BORDEAUX - Couverts de boue, les joueurs marseillais étaient affalés sur les bancs du vestiaire, et Luis Miro Alla les embraser à tour de rôle, en les félicitant chaleureusement et démonstrativement.

Puis il se tourna vers nous :

" C'est une grande satisfaction, pour la presse, pour notre public, pour tout le monde. Aujourd'hui, nous avons joué avec méthode et avec du nerf.

"J'espérais beaucoup des combinaisons rapides que nous avions étudiées à l'entraînement et le résultat obtenu de cette manière me comble de joie."

Serge Roy expliquait son aventure du but refusé pour la dixième fois :

"J'ai hésité. J'ai regardé l'arbitre. Il m'a fait signe de continuer. Navarro me couvrait. Il n'y a pas de doute, nous avons gagné 4 à 1".

Raphael Tellechea :

Les Bordelais sont vraiment méchants.
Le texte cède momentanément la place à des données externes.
Lemma wp_fwrite_mode s src total (Q : Z -> stream H -> Prop) : sinv s -> hist s -> iowrt s = true -> iobuf s <> BufNone -> Forall byte src -> src <> [] -> total = alen src ->
  iolbf s = false \/ iorw s = false -> (forall s', wrote s src s' -> Q 0 s') -> (forall l s', 0 < l -> sinv s' -> hist s' -> keeps s s' -> ioerr s' = true -> Q l s') ->
  wp (fwrite_mode src total) Q E s.
Proof.
  intros Hs Hh Hw Hn Hby Hd -> Hlbf HQ HE. pose proof (alen_pos src Hd) as Hpos. unfold fwrite_mode. apply wp_bind, wp_get. cbn beta. destruct (iolbf s); [|by apply (wp_fwrite_internal s)].
  assert (Hrw : iorw s = false) by (destruct Hlbf; done). destruct (to_newline src) as [n|] eqn:Hnl; [|by apply (wp_fwrite_internal s)]. apply to_newline_bounds in Hnl.
  rewrite <-(take_drop n src) in Hby. apply Forall_app in Hby as [Hb1 Hb2]. assert (Hne : take n src <> []) by (destruct src; [done|]; destruct n; [lia|done]).
  assert (HE' : forall s1 l s', 0 < l -> keeps s s1 -> sinv s' -> hist s' -> keeps s1 s' -> ioerr s' = true -> Q l s') by (intros; apply HE; try done; by eapply keeps_trans).
  apply wp_bind, (wp_fwrite_internal s); try done; [|].
  { intros l s' Hl H1 H2 H3 H4. cbn zeta. replace (l + alen src - Z.of_nat n =? alen src - Z.of_nat n) with false by lia. apply wp_ret. apply (HE' s); try done. unfold alen. lia. }
  intros s1 Hw1. pose proof Hw1 as [K1 K2 K3 K4 K5 K6]. cbn zeta.
  replace (0 + alen src - Z.of_nat n =? alen src - Z.of_nat n) with true by lia. apply wp_bind, wp_fflush; [done| |].
  - intros h Hc Hf. change (negb (0 =? 0)) with false. cbv iota. set (s2 := flushed h (ioerr s1) s1). pose proof (flushed_inv h (ioerr s1) s1 K1) as Hi2. fold s2 in Hi2.
    assert (Hw2 : wrote s1 [] s2) by (split; [done|by apply empty_hist|done|done|done|]; rewrite overwrite_nil; subst s2; rewrite flushed_view, Hc, Hf; change (alen []) with 0; f_equal; lia).
    assert (H12 : wrote s (take n src) s2) by (rewrite <-(app_nil_r (take n src)); by apply (wrote_app s s1 s2)).
    destruct (Z.eqb_spec (0 + alen src - Z.of_nat n) 0) as [Hz|Hz]; cbn [negb].
    + rewrite Hz. apply wp_ret, HQ. rewrite <-(take_ge src n) by (unfold alen in Hz; lia). done.
    + assert (Hne2 : drop n src <> []) by (intros Hnil; apply (f_equal length) in Hnil; rewrite length_drop in Hnil; cbn in Hnil; unfold alen in Hz; lia).
      assert (Hrw2 : iorw s2 = false) by (change (iorw s1 = false); by rewrite (k_rw _ _ K4)).
      apply (wp_fwrite_internal s); try done.
      * by apply empty_hist.
      * destruct (i_some s2 Hi2 Hrw2) as [Hx|]; [change (ioread s1 = true) in Hx; congruence|done].
      * change (iobuf s1 <> BufNone). by rewrite (k_buf _ _ K4).
      * apply H12.
      * intros s3 Hw3. apply HQ. rewrite <-(take_drop n src). by apply (wrote_app s s2 s3).
  - intros h. change (negb (EOF =? 0)) with true. cbv iota. apply wp_ret. apply (HE' s1); try done; [by apply flushed_inv|by apply empty_hist].
Qed.
Definition set_p_ids (x : SPMPROCESS) (s : PROCESS) : PROCESS :=
  mk_PROCESS x (cReferences s) (enmState s) (uTimestamp s) (cSPMOpens s) (fExeInited s)
    (pvForkHandle s) (pSigHead s) (cSigsSent s) (pTerm s) (pChildNotifyHead s)
    (ppChildNotifyTail s) (iNice s) (pInherit s) (pInheritLocked s).
Definition set_cReferences (x : Z) (s : PROCESS) : PROCESS :=
  mk_PROCESS (p_ids s) x (enmState s) (uTimestamp s) (cSPMOpens s) (fExeInited s)
    (pvForkHandle s) (pSigHead s) (cSigsSent s) (pTerm s) (pChildNotifyHead s)
    (ppChildNotifyTail s) (iNice s) (pInherit s) (pInheritLocked s).
Definition set_enmState (x : SPMPROCSTAT) (s : PROCESS) : PROCESS :=
  mk_PROCESS (p_ids s) (cReferences s) x (uTimestamp s) (cSPMOpens s) (fExeInited s)
    (pvForkHandle s) (pSigHead s) (cSigsSent s) (pTerm s) (pChildNotifyHead s)
    (ppChildNotifyTail s) (iNice s) (pInherit s) (pInheritLocked s).
Definition set_uTimestamp (x : Z) (s : PROCESS) : PROCESS :=
  mk_PROCESS (p_ids s) (cReferences s) (enmState s) x (cSPMOpens s) (fExeInited s)
    (pvForkHandle s) (pSigHead s) (cSigsSent s) (pTerm s) (pChildNotifyHead s)
    (ppChildNotifyTail s) (iNice s) (pInherit s) (pInheritLocked s).
Definition set_cSPMOpens (x : Z) (s : PROCESS) : PROCESS :=
  mk_PROCESS (p_ids s) (cReferences s) (enmState s) (uTimestamp s) x (fExeInited s)
    (pvForkHandle s) (pSigHead s) (cSigsSent s) (pTerm s) (pChildNotifyHead s)
    (ppChildNotifyTail s) (iNice s) (pInherit s) (pInheritLocked s).
Definition set_fExeInited (x : Z) (s : PROCESS) : PROCESS :=
  mk_PROCESS (p_ids s) (cReferences s) (enmState s) (uTimestamp s) (cSPMOpens s) x
    (pvForkHandle s) (pSigHead s) (cSigsSent s) (pTerm s) (pChildNotifyHead s)
    (ppChildNotifyTail s) (iNice s) (pInherit s) (pInheritLocked s).
Definition set_pvForkHandle (x : Z) (s : PROCESS) : PROCESS :=
  mk_PROCESS (p_ids s) (cReferences s) (enmState s) (uTimestamp s) (cSPMOpens s)
    (fExeInited s) x (pSigHead s) (cSigsSent s) (pTerm s) (pChildNotifyHead s)
    (ppChildNotifyTail s) (iNice s) (pInherit s) (pInheritLocked s).
Definition set_pSigHead (x : list SPMSIGNAL) (s : PROCESS) : PROCESS :=
  mk_PROCESS (p_ids s) (cReferences s) (enmState s) (uTimestamp s) (cSPMOpens s)
    (fExeInited s) (pvForkHandle s) x (cSigsSent s) (pTerm s) (pChildNotifyHead s)
    (ppChildNotifyTail s) (iNice s) (pInherit s) (pInheritLocked s).
Definition set_cSigsSent (x : Z) (s : PROCESS) : PROCESS :=
  mk_PROCESS (p_ids s) (cReferences s) (enmState s) (uTimestamp s) (cSPMOpens s)
    (fExeInited s) (pvForkHandle s) (pSigHead s) x (pTerm s) (pChildNotifyHead s)
    (ppChildNotifyTail s) (iNice s) (pInherit s) (pInheritLocked s).
Definition set_pTerm (x : option SPMCHILDNOTIFY) (s : PROCESS) : PROCESS :=
  mk_PROCESS (p_ids s) (cReferences s) (enmState s) (uTimestamp s) (cSPMOpens s)
    (fExeInited s) (pvForkHandle s) (pSigHead s) (cSigsSent s) x (pChildNotifyHead s)
    (ppChildNotifyTail s) (iNice s) (pInherit s) (pInheritLocked s).
Definition set_pChildNotifyHead (x : list SPMCHILDNOTIFY) (s : PROCESS) : PROCESS :=
  mk_PROCESS (p_ids s) (cReferences s) (enmState s) (uTimestamp s) (cSPMOpens s)
    (fExeInited s) (pvForkHandle s) (pSigHead s) (cSigsSent s) (pTerm s) x
    (ppChildNotifyTail s) (iNice s) (pInherit s) (pInheritLocked s).
Definition set_ppChildNotifyTail (x : nat) (s : PROCESS) : PROCESS :=
  mk_PROCESS (p_ids s) (cReferences s) (enmState s) (uTimestamp s) (cSPMOpens s)
    (fExeInited s) (pvForkHandle s) (pSigHead s) (cSigsSent s) (pTerm s)
    (pChildNotifyHead s) x (iNice s) (pInherit s) (pInheritLocked s).
Definition set_iNice (x : Z) (s : PROCESS) : PROCESS :=
  mk_PROCESS (p_ids s) (cReferences s) (enmState s) (uTimestamp s) (cSPMOpens s)
    (fExeInited s) (pvForkHandle s) (pSigHead s) (cSigsSent s) (pTerm s)
    (pChildNotifyHead s) (ppChildNotifyTail s) x (pInherit s) (pInheritLocked s).
Definition set_pInherit (x : Z) (s : PROCESS) : PROCESS :=
  mk_PROCESS (p_ids s) (cReferences s) (enmState s) (uTimestamp s) (cSPMOpens s)
    (fExeInited s) (pvForkHandle s) (pSigHead s) (cSigsSent s) (pTerm s)
    (pChildNotifyHead s) (ppChildNotifyTail s) (iNice s) x (pInheritLocked s).
Definition set_pInheritLocked (x : Z) (s : PROCESS) : PROCESS :=
  mk_PROCESS (p_ids s) (cReferences s) (enmState s) (uTimestamp s) (cSPMOpens s)
    (fExeInited s) (pvForkHandle s) (pSigHead s) (cSigsSent s) (pTerm s)
    (pChildNotifyHead s) (ppChildNotifyTail s) (iNice s) (pInherit s) x.
(* ===== verification/SpmFacts.v ===== *)
(** The invariant of the process manager's memory, and the rules of the weakest
    precondition calculus for its internal functions.

    [Inv D W X s] says that every block of the pool the process manager knows of
    is owned by exactly one place: the process table with what hangs off the
    process blocks, the two free lists, or the running function, which holds
    the blocks [X]; that every process block is in the list of its state, but
    for the blocks [D] the running function has taken out; and that its
    contents fit its state, but for the blocks [W] it is working on. *)

From S2P Require Import Prelude Creds Spm.
#[local] Open Scope Z_scope.

(** ** Lists *)

Definition all_heads (h : procheads) : list Z :=
  hFree h ++ hEmbryo h ++ hAlive h ++ hZombie h ++ hReserved h.

Lemma head_set_head st st' l h :
  head_of st' (set_head st l h) = if decide (st = st') then l else head_of st' h.
Proof. by destruct st, st'. Qed.

Lemma set_head_same st l h : head_of st (set_head st l h) = l.
Proof. by destruct st. Qed.

Lemma all_heads_set st l0 l h :
  head_of st h ≡ₚ l0 ++ l -> all_heads h ≡ₚ l0 ++ all_heads (set_head st l h).
Proof. unfold all_heads. destruct st; cbn; intros ->; solve_Permutation. Qed.

Lemma NoDup_head st h : NoDup (all_heads h) -> NoDup (head_of st h).
Proof.
  rewrite (all_heads_set st (head_of st h) [] h) by (by rewrite app_nil_r).
  by intros [? _]%NoDup_app.
Qed.

Lemma elem_of_all_heads p h : p ∈ all_heads h <-> exists st, p ∈ head_of st h.
Proof.
  unfold all_heads. rewrite !elem_of_app. split.
  - intros [?|[?|[?|[?|?]]]];
      [exists PROCSTATE_FREE|exists PROCSTATE_EMBRYO|exists PROCSTATE_ALIVE
      |exists PROCSTATE_ZOMBIE|exists PROCSTATE_RESERVED]; done.
  - intros [[] ?]; cbn in *; tauto.
Qed.

Lemma list_difference_perm (p : Z) l :
  NoDup l -> p ∈ l -> l ≡ₚ p :: list_difference l [p].
Proof.
  intros Hl Hp. apply NoDup_Permutation; [done| |].
  - constructor; [|by apply NoDup_list_difference].
    rewrite list_elem_of_difference. intros [_ Hn]. apply Hn. by left.
  - intros x. rewrite elem_of_cons, list_elem_of_difference, list_elem_of_singleton.
    destruct (decide (x = p)) as [->|]; naive_solver.
Qed.

Lemma NoDup_sub (l k : list Z) : l ⊆+ k -> NoDup k -> NoDup l.
Proof. intros [l2 ->]%submseteq_Permutation. by intros [? _]%NoDup_app. Qed.

(** ** Ownership *)

Definition opt_block (a : Z) : list Z := if a =? 0 then [] else [a].

(** The blocks that hang off a process block. *)
Definition blocks (r : PROCESS) : list Z :=
  opt_block (pInherit r) ++ opt_block (pInheritLocked r) ++
  (sg_addr <$> pSigHead r) ++ (cn_addr <$> pChildNotifyHead r) ++
  (cn_addr <$> option_list (pTerm r)).

Definition pblocks (m : gmap Z PROCESS) : list Z :=
  map_to_list m ≫= (fun '(p, r) => p :: blocks r).

Lemma pblocks_delete m p r :
  m !! p = Some r -> pblocks m ≡ₚ p :: blocks r ++ pblocks (delete p m).
Proof.
  intros Hp. unfold pblocks. rewrite <-(map_to_list_delete m p r Hp). done.
Qed.

Lemma pblocks_insert m p r :
  pblocks (<[p := r]> m) ≡ₚ p :: blocks r ++ pblocks (delete p m).
Proof.
  rewrite (pblocks_delete _ p r) by (by rewrite lookup_insert_eq).
  by rewrite delete_insert_eq.
Qed.
(* ===== verification/SpmCalls.v ===== *)
(** What each call of the process manager does to the table of processes:
    most of them move no block ([quiet]); the others create an embryo, turn one
    into a living process, give a reference back or end a process. *)

From S2P Require Import Prelude Creds Spm SpmFacts SpmAlloc SpmTable.
#[local] Open Scope Z_scope.

Section Calls.
Context {P : Type} `{SpmPoolLaws P}.
Implicit Types (s : spm P) (p : Z) (r : PROCESS) (T : list Z).

(** ** The state a call starts from *)

(** References in the table are counts, with room for some more. *)
Definition refs_below (b : Z) (m : gmap Z PROCESS) : Prop :=
  forall p r, m !! p = Some r -> nonfree r -> 0 <= cReferences r < b.
Definition refs_bound : gmap Z PROCESS -> Prop := refs_below (2 ^ 32 - 4).

(** [me] runs the call. *)
Record ready (me : Z) s : Prop := mk_ready {
  rd_inv : Inv [] [] [] s;
  rd_self : gpSPMSelf s = Some me;
  rd_me : exists m, procs s !! me = Some m /\ enmState m = PROCSTATE_ALIVE /\ 0 < pid_of m;
  rd_bound : refs_bound (procs s)
}.

(** What the other processes have sent: the signals and notices in the queues
    of a living process, and the notice its parent will get. *)
Definition same_mail r r' : Prop :=
  pSigHead r' = pSigHead r /\ pChildNotifyHead r' = pChildNotifyHead r /\ pTerm r' = pTerm r.

(** The mail of all living processes but those of [T] stays as it is. *)
Definition mail (T : list Z) (m m' : gmap Z PROCESS) : Prop :=
  forall p r r', p ∉ T -> m !! p = Some r -> enmState r = PROCSTATE_ALIVE ->
    m' !! p = Some r' -> enmState r' = PROCSTATE_ALIVE -> same_mail r r'.

(** The effect of a call that moves no block; only the mail of [T] changes. *)
Definition calm (d : Z) (T : list Z) s s' : Prop :=
  Inv [] [] [] s' /\ quiet d (procs s) (procs s') /\ gpSPMSelf s' = gpSPMSelf s /\
  mail T (procs s) (procs s').

Lemma mail_refl T m : mail T m m.
Proof. intros p r r' _ Hp _ Hp' _. by simplify_eq. Qed.

Lemma mail_trans d T m1 m2 m3 : quiet d m1 m2 -> mail T m1 m2 -> mail T m2 m3 -> mail T m1 m3.
Proof.
  intros Q M1 M2 p r r3 HT Hp Hs Hp3 Hs3.
  destruct (q_keep _ _ _ Q p r Hp) as (r2 & Hp2 & _ & _ & [E|[E _]] & _); [|..|congruence].
  { split; congruence. }
  rewrite Hs in E. destruct (M1 p r r2 HT Hp Hs Hp2 E) as (A1 & A2 & A3).
  destruct (M2 p r2 r3 HT Hp2 E Hp3 Hs3) as (B1 & B2 & B3). split_and!; congruence.
Qed.

Lemma mail_upd T m p r r' :
  m !! p = Some r -> p ∈ T \/ same_mail r r' \/ enmState r <> PROCSTATE_ALIVE ->
  mail T m (<[p := r']> m).
Proof.
  intros Hp Hm q rq rq' HT Hq Hs. destruct (decide (p = q)) as [<-|Hne].
  - rewrite lookup_insert_eq. intros [= <-] _. simplify_eq. destruct Hm as [?|[?|?]]; done.
  - rewrite lookup_insert_ne by done. intros Hq' _. by simplify_eq.
Qed.

Lemma calm_refl d T s : Inv [] [] [] s -> 0 <= d -> calm d T s s.
Proof. intros HI Hd. split_and!; [done|by apply quiet_refl|done|apply mail_refl]. Qed.

Lemma bound_nonneg b m : refs_below b m -> refs_nonneg m.
Proof. intros Hb p r Hp Hf. by destruct (Hb p r Hp Hf). Qed.

Lemma calm_trans d1 d2 T s1 s2 s3 :
  refs_bound (procs s1) -> calm d1 T s1 s2 -> calm d2 T s2 s3 -> calm (d1 + d2) T s1 s3.
Proof.
  intros Hb (I1 & Q1 & E1 & M1) (I2 & Q2 & E2 & M2). split_and!; [done| |congruence|].
  - eapply quiet_trans; [by eapply bound_nonneg|done|done].
  - by eapply mail_trans.
Qed.

Lemma quiet_below b d m m' : refs_below b m -> quiet d m m' -> refs_below (b + d) m'.
Proof.
  intros Hb Q p r' Hp Hf. destruct (q_new _ _ _ Q p r' Hp Hf) as (r & Hr & K).
  pose proof (Hb p r Hr) as Hc. rewrite (keeps_nonfree _ _ _ K) in Hc. specialize (Hc Hf).
  destruct K as (? & _). lia.
Qed.

Lemma bound_quiet d m m' : refs_bound m -> quiet d m m' -> d <= 3 -> refs_below (2 ^ 32 - 1) m'.
Proof.
  intros Hb Q Hd p r Hp Hf. destruct (quiet_below _ _ _ _ Hb Q p r Hp Hf). lia.
Qed.

Lemma ready_calm me T s s' : ready me s -> calm 0 T s s' -> ready me s'.
Proof.
  intros [HI Hs (m & Hm & Hst & Hpos) Hb] (HI' & Q & Hs' & _). split; [done|congruence| |].
  - destruct (q_keep _ _ _ Q me m Hm) as (m' & Hm' & _ & _ & [E|[? ?]] & Hp).
    { split; [by rewrite Hst|]. by rewrite Hst. }
    + exists m'. by rewrite E, Hp.
    + congruence.
  - unfold refs_bound in *. replace (2 ^ 32 - 4) with (2 ^ 32 - 4 + 0) by lia. by eapply quiet_below.
Qed.

Lemma ready_alloc_ok me s : ready me s -> alloc_ok s.
Proof. intros [? ? (m & ? & ? & _) ?]. left. by exists me, m. Qed.

Lemma Inv_pwf X s p r : Inv [] [] X s -> procs s !! p = Some r -> pwf r.
Proof. intros HI Hp. by destruct (inv_pwf _ _ _ _ HI p r Hp) as [[]%elem_of_nil|?]. Qed.
Lemma wp_spmSigQueueProcess me m s p r no o fQueued anyway :
  ready me s -> procs s !! me = Some m -> procs s !! p = Some r -> enmState r = PROCSTATE_ALIVE ->
  wp (spmSigQueueProcess p no o fQueued anyway)
     (fun rc s' => still [p] s s' /\
        exists r', procs s' !! p = Some r' /\ enmState r' = PROCSTATE_ALIVE /\
          sig_effect me p m r no o fQueued anyway rc r')
     (fun _ _ => False) s.
Proof.
  intros Hrd Hm Hp Hst. pose proof Hrd as [HI Hs (m0 & Hm0 & Hmst & Hpos) Hb].
  assert (m0 = m) as -> by congruence. unfold spmSigQueueProcess.
  apply wp_bind. eapply wp_self; [exact Hs|]. apply wp_bind. eapply wp_getp; [exact Hm|].
  apply wp_bind. eapply wp_getp; [exact Hp|].
  assert (Hstay : forall rc, sig_effect me p m r no o fQueued anyway rc r ->
            still [p] s s /\ exists r', procs s !! p = Some r' /\ enmState r' = PROCSTATE_ALIVE /\
              sig_effect me p m r no o fQueued anyway rc r').
  { intros rc He. split; [by apply still_refl|]. by exists r. }
  destruct (may_signal me p m r no) eqn:Hmay; cbn [negb]; [|apply wp_ret, Hstay; by left].
  destruct o as [i|]; [|apply wp_ret, Hstay; right; left; split_and!; auto; by split_and!].
  destruct (Z.eqb_spec no 0) as [Hno|Hno].
  { apply wp_ret, Hstay. right. left. split_and!; auto. by split_and!. }
  fold (sig_pending i r). destruct (negb fQueued && sig_pending i r) eqn:Hpend.
  { breflect. apply wp_ret, Hstay. right. left. split_and!; auto; [|by split_and!].
    right. right. by exists i. }
  apply wp_bind, wp_get. destruct (_ || _) eqn:Hlim; [|apply wp_ret, Hstay; right; right; right; by split_and!].
  apply wp_bind. eapply wp_conseq; [apply (wp_spmAllocSignal [] []); [done|by eapply ready_alloc_ok]| |done].
  intros og s1 [HI1 HF1].
  pose proof (frame_quiet _ _ _ HI HF1) as Q1. pose proof (frame_mail _ [] _ _ HI HF1) as M1.
  pose proof (frame_kin _ _ _ HI HF1) as K1. pose proof (bound_nonneg _ _ Hb) as Hnn.
  assert (Halive : forall q rq, procs s !! q = Some rq -> enmState rq = PROCSTATE_ALIVE ->
            exists rq', procs s1 !! q = Some rq' /\ enmState rq' = PROCSTATE_ALIVE /\ same_proc rq rq').
  { intros q rq Hq Hsq. destruct (fr_keep _ _ _ HF1 q rq Hq) as (rq' & Hq' & Hsame); [right; by left|].
    exists rq'. by rewrite (same_proc_state _ _ Hsame). }
  destruct (Halive p r Hp Hst) as (r1 & Hr1 & Hst1 & Hsame).
  destruct (Halive me m Hm Hmst) as (m1 & Hm1 & Hmst1 & Hsm).
  destruct og as [g|]; cbn in HI1.
  - eapply wp_conseq; [apply (wp_send me p m1 r1); try done| |done].
    + by eapply quiet_nonneg.
    + destruct Hsm as [->| ->]; done.
    + intros rc s2 ([C2 K2] & -> & r2 & Hr2 & Hst2 & g' & Hg').
      pose proof C2 as (I2 & Q2 & E2 & M2). split.
      * split; [split_and!|].
        -- done.
        -- change 0 with (0 + 0). by eapply quiet_trans.
        -- rewrite E2. apply HF1.
        -- eapply mail_trans; [exact Q1| |exact M2]. intros q rq rq' _. apply M1, not_elem_of_nil.
        -- intros q rq rq' Hq Hsq Hq'. destruct (Halive q rq Hq Hsq) as (rq1 & Hq1 & Hsq1 & _).
           destruct (K1 q rq rq1 Hq Hsq Hq1), (K2 q rq1 rq' Hq1 Hsq1 Hq'). split; congruence.
      * exists r2. split_and!; [done|done|]. right. right. left. split_and!; try done.
        exists i. split_and!; [done| | |].
        -- intros ->. by destruct (sig_pending i r).
        -- apply orb_true_iff in Hlim as [Hlim|?]; [|right; right; by apply Z.eqb_eq].
           apply orb_true_iff in Hlim as [Hlim|?]; [|by left].
           apply andb_true_iff in Hlim as [_ ?]. right. left. by apply Z.ltb_lt.
        -- exists g'. by destruct Hsame as [->| ->], Hsm as [->| ->].
  - apply wp_ret. split.
    + split; [split_and!; [done|done|apply HF1|]|done].
      intros q rq rq' _. apply M1, not_elem_of_nil.
    + exists r1. split_and!; [done|done|]. right. right. right. split_and!; [done|done|..];
        by destruct Hsame as [->| ->].
Qed.

Lemma ready_still me T s s' : ready me s -> still T s s' -> ready me s'.
Proof. intros Hrd [C _]. by eapply ready_calm. Qed.

Lemma same_mail_trans r1 r2 r3 : same_mail r1 r2 -> same_mail r2 r3 -> same_mail r1 r3.
Proof. intros (A1 & A2 & A3) (B1 & B2 & B3). split_and!; congruence. Qed.

(** ** Sending to a process *)

Definition sig_queued me m s no o x fQueued (rc : Z) s' : Prop :=
  (rc = - ESRCH /\ s' = s /\
     (forall p r, procs s !! p = Some r -> enmState r = PROCSTATE_ALIVE -> pid_of r <> x)) \/
  exists p r, procs s !! p = Some r /\ enmState r = PROCSTATE_ALIVE /\ pid_of r = x /\
    ((rc = - ESRCH /\ s' = s /\ fExeInited r = 0) \/
     (fExeInited r <> 0 /\ still [p] s s' /\
      exists r', procs s' !! p = Some r' /\ enmState r' = PROCSTATE_ALIVE /\
        sig_effect me p m r no o fQueued false rc r')).

Lemma wp_spmSigQueue me m s no o x fQueued :
  ready me s -> procs s !! me = Some m ->
  wp (spmSigQueue no o x fQueued)
     (fun rc s' =>
        if negb (sig_args_ok no o) then rc = - EINVAL /\ s' = s
        else if negb (os_mutex (os s) =? 0) then rc = os_mutex (os s) /\ s' = s
        else sig_queued me m s no o x fQueued rc s')
     (fun _ _ => False) s.
Proof.
  intros Hrd Hm. unfold spmSigQueue. destruct (negb (sig_args_ok no o)); [done|].
  apply wp_bind, wp_mutex. destruct (negb _); [done|].
  apply wp_bind. eapply wp_conseq; [eapply wp_query, Hrd| |done]. intros oq s1 [-> Hq].
  destruct oq as [p|]; [|apply wp_ret; by left].
  destruct Hq as (r & Hr & Hst & Hx). apply wp_bind. eapply wp_getp; [exact Hr|].
  destruct (Z.eqb_spec (fExeInited r) 0) as [Hf|Hf].
  { apply wp_ret. right. exists p, r. split_and!; try done. by left. }
  eapply wp_conseq; [by apply wp_spmSigQueueProcess| |done].
  intros rc s2 [C2 He]. right. exists p, r. split_and!; try done. by right.
Qed.

(** ** Sending to a process group *)

Definition to_group (gid : Z) r : bool := (pgrp (p_ids r) =? gid) && negb (fExeInited r =? 0).

(** The members of [l] that get the signal. *)
Definition receives s (gid p : Z) : bool :=
  match procs s !! p with Some r => to_group gid r | None => false end.
Definition receivers s (gid : Z) (l : list Z) : list Z := filter (fun p => receives s gid p = true) l.

(** The code a loop keeps: the first error. *)
Fixpoint first_err (rc : Z) (l : list Z) : Z :=
  match l with
  | [] => rc
  | e :: l => first_err (if rc =? 0 then e else rc) l
  end.

Lemma sig_effect_kin me p m m1 r r1 no o fQueued rc r' :
  p_ids m1 = p_ids m -> p_ids r1 = p_ids r -> same_mail r r1 ->
  sig_effect me p m1 r1 no o fQueued true rc r' -> sig_effect me p m r no o fQueued true rc r'.
Proof.
  intros Em Er Hmail He.
  assert (Hms : may_signal me p m1 r1 no = may_signal me p m r no) by (unfold may_signal; by rewrite Em, Er).
  assert (Hpe : forall i, sig_pending i r1 = sig_pending i r).
  { intros i. unfold sig_pending. destruct Hmail as (-> & _). done. }
  unfold sig_effect in *. rewrite Hms in He.
  destruct He as [(? & ? & ?)|[(? & ? & Ho & ?)|[(? & ? & ? & i & ? & Hq & _ & g & Hg)|(? & ? & ?)]]].
  - left. split_and!; [done|done|by eapply same_mail_trans].
  - right. left. split_and!; [done|done| |by eapply same_mail_trans].
    setoid_rewrite Hpe in Ho. done.
  - right. right. left. split_and!; [done|done|done|]. exists i. rewrite Hpe in Hq.
    split_and!; [done|done|by left|]. exists g.
    destruct Hmail as (E1 & E2 & E3), Hg as (G1 & G2 & G3 & G4 & G5).
    unfold queued_info, pid_of in *. rewrite Em in *. split_and!; congruence.
  - right. right. right. split_and!; [done|done|by eapply same_mail_trans].
Qed.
Chaque fois qu'ils disputent la balle, c'est avec l'intention de faire mal".

François Milazzo :

"Après des matches comme ça, aucune importance si on est mort de fatigue. Ce qui importe, c'est d'être fatigué pour quelque chose."

De l'autre coté, Artigas eut un seul mot :

"Nous avons joué comme des ...".

Vous pouvez imaginer n'importe quoi et vous serez près de la vérité.